Argentine d'adopter une nouvelle loi sur les mines cette semaine

autorités argentines, les acteurs de l'industrie et les syndicats devraient signer cette semaine un accord minier fédéral tant attendu qui unifie la législation en vigueur dans tout le pays, dans le cadre d'un effort continu pour relancer l'investissement dans le secteur.

La nation, une fois un favori des investisseurs miniers, est tombé derrière ses voisins du Chili et du Pérou en dépit contenant de riches gisements de cuivre, d'or, d'argent et de zinc.

Jusqu'à présent, les réglementations locales étaient non seulement difficile, mais aussi diversifiée, avec sept des 23 provinces ayant une interdiction totale de l'utilisation du cyanure sur des préoccupations environnementales du pays.

Depuis sa prise de fonctions à la fin de 2015, le président Mauricio Macri a adopté des mesures pour relancer l'industrie minière du pays. L' un des premiers a été  éliminons une taxe de 5%  sur les sociétés minières et de l' énergie en Février l' année dernière.

Il a également révoqué l'interdiction des sociétés minières étrangères qui envoient des bénéfices réalisés en Argentine hors du pays.

Maintenant, son administration est sur le point d'adopter une  loi sur les mines du pays  dans l' espoir d'ouvrir la voie pour objectif le plus ambitieux de Macri - pour doubler les investissements dans le secteur à 25 milliards $ en huit ans.

Sous l'ancien président Cristina Fernandez, qui  a augmenté le rôle de l'État , l' Argentine n'a reçu que 10 milliards $ pour la période 2007-15. Au cours de ces mêmes années, les investissements miniers du Chili ont totalisé 80 milliards $ et de 52 milliards $ au Pérou.

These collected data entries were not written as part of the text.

Section handlers.
Context {Cmd : Type} `{Gob Cmd}.
Implicit Types (r : Raft Cmd) (l : list (LogEntry Cmd)).

(** The struct after the term check at the head of a handler. *)
Definition observe_term (t : Z) r : Raft Cmd :=
  if currentTerm r <? t then becomeFollower t r else r.

Inductive vote_outcome r (a : RequestVoteArgs) : Raft Cmd -> RequestVoteReply -> Prop :=
| vote_stale :
    rva_Term a < currentTerm r ->
    vote_outcome r a r (mkRequestVoteReply (currentTerm r) false)
| vote_denied :
    currentTerm r <= rva_Term a ->
    vote_outcome r a (observe_term (rva_Term a) r) (mkRequestVoteReply 0 false)
| vote_granted e :
    currentTerm r <= rva_Term a ->
    log r !! (length (log r) - 1)%nat = Some e ->
    votedFor (observe_term (rva_Term a) r) = -1 \/
    votedFor (observe_term (rva_Term a) r) = rva_CandidateId a ->
    candidateUpToDate a (len (log r) - 1) (le_Term e) = true ->
    vote_outcome r a
      (set_votedFor (rva_CandidateId a) (observe_term (rva_Term a) r))
      (mkRequestVoteReply 0 true).

Lemma observe_term_log t r : log (observe_term t r) = log r.
Proof. unfold observe_term. by destruct (_ <? _). Qed.

Lemma observe_term_static t r :
  peers (observe_term t r) = peers r /\ me (observe_term t r) = me r /\
  commitIndex (observe_term t r) = commitIndex r /\
  lastApplied (observe_term t r) = lastApplied r /\
  nextIndex (observe_term t r) = nextIndex r /\
  matchIndex (observe_term t r) = matchIndex r.
Proof. unfold observe_term. by destruct (_ <? _). Qed.

Lemma observe_term_same t r : t <= currentTerm r -> observe_term t r = r.
Proof. intros. unfold observe_term. destruct (Z.ltb_spec (currentTerm r) t); [lia|done]. Qed.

La nouvelle loi, journal local  La Opinión rapporte Austral  (en espagnol), est censé assurer la stabilité fiscale aux investisseurs, éviter les conflits avec les gouvernements locaux et gagner le soutien des collectivités locales pour l' exploitation minière, de la même façon que le gouvernement précédent avec l'industrie pétrolière. Mais les analystes de l' IMC de recherche mettent en garde des risques imminents qui pourraient contrecarrer les plans de Mecri:

« Les données économiques plus faibles que prévu Q117 suggère des risques à ure bas nos prévisions pour la croissance réelle du PIB de 3,1% en 20 17 et la possibilité de récidive de la politique qui sapera le potentiel de croissance », écrivent-ils. « Si la croissance organique ne se solidifie pas au cours des prochains mois, la coalition de Macri pourrait être affaibli lors des élections de mi-mandat d'octobre, qui pourrait voir les politiques économiques pouce vers les politiques plus interventionnistes de ses prédécesseurs (...) En ce qui concerne l'industrie minière, tout changement loin des réformes des affaires de Macri amicales décourageraient l'investissement et l'incertitude qui a précédé les élections de mi-terme retardera probablement des décisions d'investissement. »

Les experts de l'IMC disent que l'autre risque proviendra de l'examen plus minutieux de l'utilisation de l'eau des mineurs, ce qui est susceptible d'accroître les tensions entre les entreprises et les collectivités locales et menant à des règlements supplémentaires.

« Alors que nous attendons l'accent sur le soutien à la croissance de l'industrie minière au niveau fédéral pour compenser les problèmes provinciaux, l'opposition locale et la pression politique pourrait nuire à l'attractivité de l'Argentine en tant que destination d'investissement minier », conclut l'IMC.